In a more general sense, the photography experience here is very good. The two shooters are both 16MP, and LG has stuck with its distinctive setup of having one regular angle OIS lens and one super-wide angle lens so you can pull back and fit a lot in the frame if you need to (this secondary lens is fixed-focus, so no close ups). There’s now also a bokeh-style portrait mode, although it’s not as consistent as Apple’s or the one on the Google Pixel 2. One feature that did impress me was the Super Bright mode, which turns on automatically in dark conditions. Here you get much less defined 4MP shots, but they’re exposed enough that you can plainly see your subjects even in extremely low light.
My biggest issue with LG phones has always been in the visual identity of the software, and that remains true here as well. The default keyboard and apps just make me incredibly anxious with their crowded lines of text and overly detailed line-drawing icons. Thankfully if you, like me, can’t deal with this it’s generally easy to replace these elements with something from the Play Store, but there’s nothing much you can do about the clutter in system utilities like the settings app or notification panel.
LG’s weird visual design bleeds through to a few other unavoidable areas too. I really appreciate the effort the company has put into customisation of the Home Touch buttons which means that no matter what phone you’re used to using — even an old Samsung with the reversed back and recent buttons — you can make a setup that works for you. But at times it just seems overthought compared to stock Android.
The buttons, for example, stay a user-designated colour at all times instead of adapting to whatever app is open (you can pick white or a light pastel, not black). This makes for an ugly light-coloured bar at the bottom of many apps. You can opt to hide the buttons (entirely, or on an app-by-app basis), which makes for an attractive full-screen look similar to the iPhone X, but LG offers no system-wide gestures for multitasking or to go home. You have to swipe up from bottom to temporarily reveal the bar. Hopefully this system gets a bit of a rethink with the future update to Android P.

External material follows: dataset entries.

(** The walk of [getChildrenWithSiblingType] for pivot [n] over its raw
    sibling sequence. *)
Lemma steps_walked (parent : option ptr) (st : siblingType)
    (n : ptr) (l : list ptr) :
  walked doc parent st n l = true ->
  steps doc parent st (Some n) None
    (if isAllMode st then without (Some n) l else l).
Proof.
  intros H. destruct (isAllMode st) eqn:Hm.
  - destruct parent as [p|]; [|destruct st; discriminate].
    apply steps_all with (start := FirstChild (doc p));
      [assumption|reflexivity|].
    destruct st; try discriminate; exact H.
  - apply steps_directed_start; [assumption|].
    destruct st; try discriminate; exact H.
Qed.

End Steps.

(** ** The walk for one pivot *)

Section PivotWalk.

Variable doc : ptr -> Node.

Lemma visited_incl (st : siblingType) (n : ptr) (l : list ptr) (x : ptr) :
  In x (visited st n l) -> In x l.
Proof.
  unfold visited, without. destruct (isAllMode st); [|tauto].
  rewrite filter_In. tauto.
Qed.

Lemma visited_length (st : siblingType) (n : ptr) (l : list ptr) :
  length (visited st n l) <= length l.
Proof.
  unfold visited, without. destruct (isAllMode st); [|lia].
  apply filter_length_le.
Qed.

Lemma visited_not_pivot (parent : option ptr) (st : siblingType)
    (n : ptr) (l : list ptr) :
  walked doc parent st n l = true -> ~ In n (visited st n l).
Proof.
  intros H. unfold visited. destruct (isAllMode st) eqn:Hm.
  - simpl. rewrite filter_In, differs_self. intros [_ E]. discriminate.
  - apply (chain_notin (dirLink doc st)).
    destruct st; try discriminate; exact H.
Qed.

Lemma until_agrees_incl (st : siblingType) (uf : option (ptr -> res bool))
    (stop : ptr -> bool) (l l' : list ptr) :
  (forall x, In x l' -> In x l) ->
  until_agrees doc st uf stop l -> until_agrees doc st uf stop l'.
Proof.
  intros Hi H Hu. destruct (H Hu) as [f [E Hf]]. exists f. split; auto.
Qed.

Lemma walk_walked (parent : option ptr) (st : siblingType) (n : ptr)
    (uf : option (ptr -> res bool)) (stop : ptr -> bool)
    (l : list ptr) (fuel : nat) :
  walked doc parent st n l = true ->
  until_agrees doc st uf stop l ->
  length l < fuel ->
  getChildrenWithSiblingType doc fuel parent st (Some n) uf
  = Ok (walk_result doc st stop (visited st n l)).
Proof.
  intros Hw Hu Hf. apply getChildrenWithSiblingType_steps.
  - now apply steps_walked.
  - apply until_agrees_incl with (l := l); [apply visited_incl | assumption].
  - pose proof (visited_length st n l). lia.
Qed.

Lemma children_walk (p : ptr) (st : siblingType) (l : list ptr) (fuel : nat) :
  isAllMode st = true ->
  chain (nextOf doc) (FirstChild (doc p)) l = true ->
  length l < fuel ->
  getChildrenWithSiblingType doc fuel (Some p) st None None
  = Ok (candidates doc st l).
Proof.
  intros Hm Hc Hf.
  rewrite (getChildrenWithSiblingType_steps doc (Some p) st None None
             (fun _ => false) l fuel).
  - rewrite walk_result_eq. destruct st; try discriminate; reflexivity.
  - apply (steps_all doc (Some p) st None l Hm None (FirstChild (doc p)));
      [reflexivity | assumption].
  - intros Hu. destruct st; discriminate.
  - assumption.
Qed.

End PivotWalk.

(** ** One source node through [mapNodes] *)

Lemma mapNodes_pure (nodes : list ptr) (f : nat -> ptr -> res (list ptr))
    (g : ptr -> list ptr) :
  (forall i n, In n nodes -> f i n = Ok (g n)) ->
  mapNodes nodes f = Ok (keep_first (flat_map g nodes)).
Proof.
  intros Hf. unfold mapNodes.
  change (@nil ptr) with (keep_first []) at 1.
  rewrite (mapNodes_from_spec (fun _ => g)).
  - simpl. do 2 f_equal. generalize 0.
    induction nodes as [|n rest IH]; intros i; simpl; [reflexivity|].
    f_equal. apply IH. intros j m Hm. apply Hf. now right.
  - intros k n Hk. apply Hf. eapply nth_error_In. eassumption.
Qed.

Lemma mapNodes_single (n : ptr) (f : nat -> ptr -> res (list ptr))
    (r : list ptr) :
  (forall i, f i n = Ok r) -> NoDup r -> mapNodes [n] f = Ok r.
Proof.
  intros Hf Hr. rewrite (mapNodes_pure [n] f (fun _ => r)).
  - simpl. rewrite app_nil_r. fold (keep_first r).
    now rewrite keep_first_NoDup.
  - intros i m [<-|[]]. apply Hf.
Qed.

Lemma NoDup_takeUntil (stop : ptr -> bool) (l : list ptr) :
  NoDup l -> NoDup (takeUntil stop l).
Proof.
  induction 1 as [|x l Hx Hl IH]; simpl; [constructor|].
  destruct (stop x); constructor; [|assumption].
  intros Hin. apply Hx. eapply takeUntil_incl. eassumption.
Qed.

This is admittedly a niggle, and for every bizarre design decision there are a few great ones. I love the always on display, for example, which is very customisable and lets you turn on the flashlight, set the phone to silent, control your music or open the camera without even turning on the screen. Since the display is an LCD the always-on display does bleed a bit of light and will run your battery down, but there’s an option to only keep it activated at certain times (I have mine on for my commute and office hours), which solves both problems. In general I’ve found the G7 easily lasts a full day of use without getting too low on juice, although when I’ve run the always-on display all day I was putting it to bed at around 10 per cent, which is a close call.
Overall the G7 ThinQ is a quietly confident phone. Awful name aside, it’s nowhere near as in-your-face about its unique features as the latest from Sony or Samsung are, but it has a lot of strengths. It’s got the sturdiest design, the tallest and brightest screen and the loudest sound of a lot. Plus, with the latest Snapdragon chip, it’s also just as fast.